BSI has been well prepared for Brexit fall-out and took steps immediately following the UK’s Brexit referendum on 23 June 2016 to invest in a second base in mainland Europe, and to have it designated as notified body under the EU’s medical device directives and the MDR and IVDR.

This strategy succeeded, and the Dutch notified body has been designated against both regulations as well as the directives; in the case of the IVDR, this was in the nick of time, just three months before the UK’s departure from the EU. BSI UK’s clients’ certificates were migrated, where necessary, from the UK notified body to the one in the Netherlands by the original 29 March 2019 Brexit deadline.

Keeping Some UK Medtech Notified Body Business Alive 

All the other UK notified bodies – LRQA, UL and SGS – had also been gradually withdrawing their CE marking services over the course of 2019.

BSI is retaining its UK business for clients focused on the UK market, and plans to maximize the potential business that arrives when the UK has forged new trade agreements. SGS also plans to keep its UK medtech business open.
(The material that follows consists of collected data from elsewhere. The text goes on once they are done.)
(* ===== verification/BulkPacked.v ===== *)
(** The unrolled decoders: [util/packed/bulk_operation_packed1.go] to [bulk_operation_packed24.go].

    [longsN] is what the loops of [DecodeLongs] and [DecodeLongsToInts] of file [N] do in an
    iteration, and [bytesN] those of [DecodeBytes] and [DecodeBytesToInts]: the two differ only in
    the types of words and values.  The theorem compares all of them with the decoders of
    [bulkOperationPacked], from which these operations inherit the rest. *)

From stdpp Require Import base tactics numbers list.
From Stdlib Require Import ZArith Lia.
From S2P Require Import Prelude Digits BulkOperation UnrolledCode.

Local Open Scope Z_scope.

(** * The code of an iteration *)

Definition longs1 : body := λ W _, (
  block ← next; for_down 64 63 1 (λ shift, put ((block .>> shift) .& 1)))%unrolled.

Definition bytes1 : body := λ W _, (
  block ← next_byte; put ((block .>> 7) .& 1);; put ((block .>> 6) .& 1);; put ((block .>> 5) .& 1);;
  put ((block .>> 4) .& 1);; put ((block .>> 3) .& 1);; put ((block .>> 2) .& 1);; put ((block .>> 1) .& 1);;
  put (block .& 1))%unrolled.

Definition longs2 : body := λ W _, (
  block ← next; for_down 64 62 2 (λ shift, put ((block .>> shift) .& 3)))%unrolled.

Definition bytes2 : body := λ W _, (
  block ← next_byte; put ((block .>> 6) .& 3);; put ((block .>> 4) .& 3);; put ((block .>> 2) .& 3);;
  put (block .& 3))%unrolled.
UL has kept its trisomy 21 testing in the UK following the transfer of all it other medtech business to Polskie Centrum Badan I Certyfikacji, the Polish notified body with which it has a partnership.  

EU Regulations Still Apply

Along with UK notified bodies still able to issue and maintain certificates, the EU’s medtech regulations will continue to apply in the UK, at least for the remainder of 2020, in the context of the withdrawal agreement between the EU and the UK.
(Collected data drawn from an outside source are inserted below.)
Definition run_op (s : S) (op : mutable_op) : go E S :=
  match op with
  | OpSet i v => SetAt s (Z.of_nat i) v
  | OpSetBulk i arr off len => '(_, s) ← SetBulk s (Z.of_nat i) arr (Z.of_nat off) (Z.of_nat len); mret s
  | OpFill a b v => Fill s (Z.of_nat a) (Z.of_nat b) v
  | OpClear => Clear s
  end.

Fixpoint run_mutable (s : S) (ops : list mutable_op) : go E S :=
  match ops with [] => mret s | op :: ops => s ← run_op s op; run_mutable s ops end.

(** What may be asked of an array of [n] values of [bpv] bits. *)
Definition op_valid (bpv : Z) (n : nat) (op : mutable_op) : Prop :=
  match op with
  | OpSet i v => (i < n)%nat ∧ fits 64 bpv v
  | OpSetBulk i arr off len => (i < n ∧ 0 < len ∧ off + len ≤ length arr)%nat ∧ Forall (fits 64 bpv) (slice off len arr)
  | OpFill a b v => (a ≤ b ≤ n)%nat ∧ fits 64 bpv v
  | OpClear => True
  end.

(** The operations on lists; a bulk operation may stop early. *)
Inductive list_step : mutable_op → list Z → list Z → Prop :=
  | step_set i v vs : list_step (OpSet i v) vs (<[i := v]> vs)
  | step_set_bulk i arr off len n vs : (0 < n ≤ len)%nat → (i + n ≤ length vs)%nat →
      list_step (OpSetBulk i arr off len) vs (splice i (slice off n arr) vs)
  | step_fill a b v vs : list_step (OpFill a b v) vs (splice a (replicate (b - a) v) vs)
  | step_clear vs : list_step OpClear vs (replicate (length vs) 0).

Inductive list_steps : list mutable_op → list Z → list Z → Prop :=
  | steps_nil vs : list_steps [] vs vs
  | steps_cons op ops vs vs' vs'' : list_step op vs vs' → list_steps ops vs' vs'' → list_steps (op :: ops) vs vs''.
During this time, the UK will still accept CE marked medical devices certified by notified bodies in the EU27.

In the meantime, the UK is discussing new regulations that would apply in the UK only.

What happens after 2020 will depend on the UK government’s intense trading negotiations with the EU and other parts of the world that happen this year.

The UK government is already being bullish about not aligning with EU rules. Foreign secretary Dominic Raab was quoted by the BBC in headline news over the weekend as saying that “agreeing to stick strongly with EU regulations would defeat the point of Brexit.”

Why The UK May Diverge From The EU

There is going to be a great deal of tough negotiating ahead. Given the UK also wants to agree trade deals with the US, there is speculation that it may chose to diverge from EU regulations in many sectors and put itself in a position that aligns more closely with the US, or at least places it at a strategic advantage to be able to do trade deals more easily with the US and non-EU markets.

While most in the medtech sector welcome, at least publicly, more stringent regulation in the EU, some may argue that the new EU medtech regulations are overly stringent in some areas and will hamper innovation. Certainly, concerns over implementation of the EU MDR in the EU on time are felt by almost all stakeholders.

The UK is committed to implementing the new MDR this year, and will share the challenges that all the EU27 member states face this year.

But will the complexity and frustrations of its experience, together with experiences that some other industrial goods sectors, incline the UK government, and industry too, to think there might be a better way forward? Will they be looking for a different regulatory future that will make UK industry more competitive at the same time as ensuring that innovative products are not unavailable to patients due to what some may argue are overly high or inadequately implemented regulatory hurdles?

This story was updated on 3 Feburary to reflect that UK notified bodies can continue issuing and maintaining certificates until the end of 2020, under the terms of the withdrawal agreement with the EU.  The EU still has nine notified bodies designated under the EU MDR and three under the IVDR.